▶ Record excerpts

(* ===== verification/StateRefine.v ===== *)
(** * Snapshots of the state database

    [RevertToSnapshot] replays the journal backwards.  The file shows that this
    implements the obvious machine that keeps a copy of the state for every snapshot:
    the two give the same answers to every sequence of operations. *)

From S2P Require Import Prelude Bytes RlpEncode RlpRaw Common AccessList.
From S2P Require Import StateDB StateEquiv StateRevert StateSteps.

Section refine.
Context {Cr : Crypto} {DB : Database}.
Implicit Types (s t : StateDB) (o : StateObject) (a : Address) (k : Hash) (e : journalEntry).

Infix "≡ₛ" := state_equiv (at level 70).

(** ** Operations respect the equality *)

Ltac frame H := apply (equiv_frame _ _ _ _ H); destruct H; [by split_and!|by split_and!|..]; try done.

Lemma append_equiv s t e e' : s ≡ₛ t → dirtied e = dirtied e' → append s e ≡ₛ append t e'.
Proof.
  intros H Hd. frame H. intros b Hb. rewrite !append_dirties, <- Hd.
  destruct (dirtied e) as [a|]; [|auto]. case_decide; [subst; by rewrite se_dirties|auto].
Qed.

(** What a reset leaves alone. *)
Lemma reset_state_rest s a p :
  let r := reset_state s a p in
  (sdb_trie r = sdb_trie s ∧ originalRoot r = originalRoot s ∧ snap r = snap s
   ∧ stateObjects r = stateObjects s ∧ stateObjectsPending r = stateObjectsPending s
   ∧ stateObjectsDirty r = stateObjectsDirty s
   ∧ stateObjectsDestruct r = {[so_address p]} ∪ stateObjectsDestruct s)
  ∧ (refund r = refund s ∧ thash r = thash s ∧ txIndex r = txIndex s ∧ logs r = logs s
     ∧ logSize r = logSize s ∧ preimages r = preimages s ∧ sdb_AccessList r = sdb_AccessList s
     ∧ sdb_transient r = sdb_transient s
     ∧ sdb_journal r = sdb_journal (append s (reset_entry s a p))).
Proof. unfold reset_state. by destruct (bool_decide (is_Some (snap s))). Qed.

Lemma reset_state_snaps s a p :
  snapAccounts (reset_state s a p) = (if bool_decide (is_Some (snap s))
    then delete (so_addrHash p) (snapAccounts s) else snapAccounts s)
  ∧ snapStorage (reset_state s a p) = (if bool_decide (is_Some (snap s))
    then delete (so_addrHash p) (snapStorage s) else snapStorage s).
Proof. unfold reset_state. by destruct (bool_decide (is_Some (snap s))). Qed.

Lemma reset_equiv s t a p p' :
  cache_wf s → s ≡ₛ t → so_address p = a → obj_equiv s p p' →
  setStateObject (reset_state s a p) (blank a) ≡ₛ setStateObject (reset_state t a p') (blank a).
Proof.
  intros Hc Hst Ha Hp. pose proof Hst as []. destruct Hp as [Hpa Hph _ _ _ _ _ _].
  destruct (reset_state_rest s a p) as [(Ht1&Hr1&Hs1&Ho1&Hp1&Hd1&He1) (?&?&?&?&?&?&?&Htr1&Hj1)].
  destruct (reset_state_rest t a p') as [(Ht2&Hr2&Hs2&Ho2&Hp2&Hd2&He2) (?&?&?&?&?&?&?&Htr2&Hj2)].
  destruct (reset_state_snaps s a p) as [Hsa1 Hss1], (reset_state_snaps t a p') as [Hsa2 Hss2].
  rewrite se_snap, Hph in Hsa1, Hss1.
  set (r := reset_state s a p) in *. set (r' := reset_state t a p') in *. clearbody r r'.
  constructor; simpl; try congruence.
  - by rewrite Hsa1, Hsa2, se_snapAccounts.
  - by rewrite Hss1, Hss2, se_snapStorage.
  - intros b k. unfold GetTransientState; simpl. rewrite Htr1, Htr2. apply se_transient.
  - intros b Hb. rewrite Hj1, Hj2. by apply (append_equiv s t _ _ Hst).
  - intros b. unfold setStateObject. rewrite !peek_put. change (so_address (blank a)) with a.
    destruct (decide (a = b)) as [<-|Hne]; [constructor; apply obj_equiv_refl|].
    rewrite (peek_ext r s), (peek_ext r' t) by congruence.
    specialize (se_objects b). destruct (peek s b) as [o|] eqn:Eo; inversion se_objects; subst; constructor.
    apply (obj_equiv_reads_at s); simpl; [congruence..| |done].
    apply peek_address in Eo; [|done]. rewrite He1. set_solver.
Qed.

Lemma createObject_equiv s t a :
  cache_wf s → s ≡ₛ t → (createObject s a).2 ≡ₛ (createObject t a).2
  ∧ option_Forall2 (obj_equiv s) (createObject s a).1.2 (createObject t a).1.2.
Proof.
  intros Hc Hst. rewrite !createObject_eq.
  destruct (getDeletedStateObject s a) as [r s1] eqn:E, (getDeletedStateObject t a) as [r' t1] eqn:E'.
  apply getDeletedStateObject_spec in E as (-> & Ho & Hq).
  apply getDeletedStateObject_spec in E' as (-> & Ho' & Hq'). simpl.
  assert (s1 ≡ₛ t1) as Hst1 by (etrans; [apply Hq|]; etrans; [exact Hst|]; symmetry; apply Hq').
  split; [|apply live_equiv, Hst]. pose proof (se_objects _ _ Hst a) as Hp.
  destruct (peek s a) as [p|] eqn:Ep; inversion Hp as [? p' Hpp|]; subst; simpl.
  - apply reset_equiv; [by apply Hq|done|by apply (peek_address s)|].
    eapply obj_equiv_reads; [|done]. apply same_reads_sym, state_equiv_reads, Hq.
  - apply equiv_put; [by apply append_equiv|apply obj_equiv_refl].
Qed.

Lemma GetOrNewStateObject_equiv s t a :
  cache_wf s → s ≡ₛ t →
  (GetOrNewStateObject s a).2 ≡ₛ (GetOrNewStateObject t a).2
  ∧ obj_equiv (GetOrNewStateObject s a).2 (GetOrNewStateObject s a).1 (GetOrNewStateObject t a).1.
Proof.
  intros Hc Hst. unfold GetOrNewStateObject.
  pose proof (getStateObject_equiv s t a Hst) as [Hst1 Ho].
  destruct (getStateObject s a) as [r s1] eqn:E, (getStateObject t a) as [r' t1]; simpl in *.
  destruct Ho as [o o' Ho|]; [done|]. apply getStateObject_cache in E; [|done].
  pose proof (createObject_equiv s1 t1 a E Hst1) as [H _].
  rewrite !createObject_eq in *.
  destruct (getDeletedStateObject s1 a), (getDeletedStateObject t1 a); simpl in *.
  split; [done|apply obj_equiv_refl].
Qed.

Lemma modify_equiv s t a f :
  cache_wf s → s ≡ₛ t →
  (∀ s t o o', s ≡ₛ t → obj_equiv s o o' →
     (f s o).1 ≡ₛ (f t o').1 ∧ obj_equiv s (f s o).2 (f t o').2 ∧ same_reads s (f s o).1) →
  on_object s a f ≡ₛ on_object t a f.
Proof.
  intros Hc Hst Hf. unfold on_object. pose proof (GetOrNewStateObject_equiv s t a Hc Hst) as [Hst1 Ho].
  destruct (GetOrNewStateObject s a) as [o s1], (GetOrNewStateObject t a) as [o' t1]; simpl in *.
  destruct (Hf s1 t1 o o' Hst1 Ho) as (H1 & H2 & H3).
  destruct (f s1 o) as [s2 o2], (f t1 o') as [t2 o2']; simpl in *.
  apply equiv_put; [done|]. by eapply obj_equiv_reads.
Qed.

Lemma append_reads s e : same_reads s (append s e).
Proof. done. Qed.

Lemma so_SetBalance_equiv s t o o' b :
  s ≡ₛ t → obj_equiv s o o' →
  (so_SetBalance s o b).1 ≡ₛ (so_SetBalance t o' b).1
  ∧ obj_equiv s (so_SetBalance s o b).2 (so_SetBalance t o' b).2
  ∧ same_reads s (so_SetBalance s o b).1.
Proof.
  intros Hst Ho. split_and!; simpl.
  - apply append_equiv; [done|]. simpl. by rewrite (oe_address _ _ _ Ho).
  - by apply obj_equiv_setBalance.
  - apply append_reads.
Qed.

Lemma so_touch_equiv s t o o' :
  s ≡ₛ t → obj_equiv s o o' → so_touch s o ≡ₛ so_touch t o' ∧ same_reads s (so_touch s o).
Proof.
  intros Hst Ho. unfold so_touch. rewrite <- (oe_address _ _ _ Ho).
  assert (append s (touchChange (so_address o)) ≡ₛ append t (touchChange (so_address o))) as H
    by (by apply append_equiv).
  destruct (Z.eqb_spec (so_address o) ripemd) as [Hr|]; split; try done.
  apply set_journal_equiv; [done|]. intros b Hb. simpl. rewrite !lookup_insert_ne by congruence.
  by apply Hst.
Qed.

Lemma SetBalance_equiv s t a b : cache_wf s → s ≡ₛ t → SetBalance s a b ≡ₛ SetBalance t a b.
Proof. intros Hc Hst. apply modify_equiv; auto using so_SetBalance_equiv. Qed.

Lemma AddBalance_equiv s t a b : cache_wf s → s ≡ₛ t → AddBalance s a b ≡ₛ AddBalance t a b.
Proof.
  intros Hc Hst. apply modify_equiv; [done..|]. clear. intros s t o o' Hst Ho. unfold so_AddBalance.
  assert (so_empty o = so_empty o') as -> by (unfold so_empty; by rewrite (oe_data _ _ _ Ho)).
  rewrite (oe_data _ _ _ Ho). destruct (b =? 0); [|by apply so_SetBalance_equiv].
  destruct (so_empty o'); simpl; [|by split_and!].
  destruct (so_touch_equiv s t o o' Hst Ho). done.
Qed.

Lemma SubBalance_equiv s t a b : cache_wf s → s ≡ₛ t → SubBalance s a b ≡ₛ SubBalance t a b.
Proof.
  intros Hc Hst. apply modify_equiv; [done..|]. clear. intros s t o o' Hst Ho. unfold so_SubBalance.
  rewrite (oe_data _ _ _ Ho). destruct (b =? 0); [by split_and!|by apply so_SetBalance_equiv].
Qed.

▶ Task brief
Apply a filter to the listing above so that only lines with "Require" are kept, and copy those lines.

▶ Solution
From S2P Require Import Prelude Bytes RlpEncode RlpRaw Common AccessList.
From S2P Require Import StateDB StateEquiv StateRevert StateSteps.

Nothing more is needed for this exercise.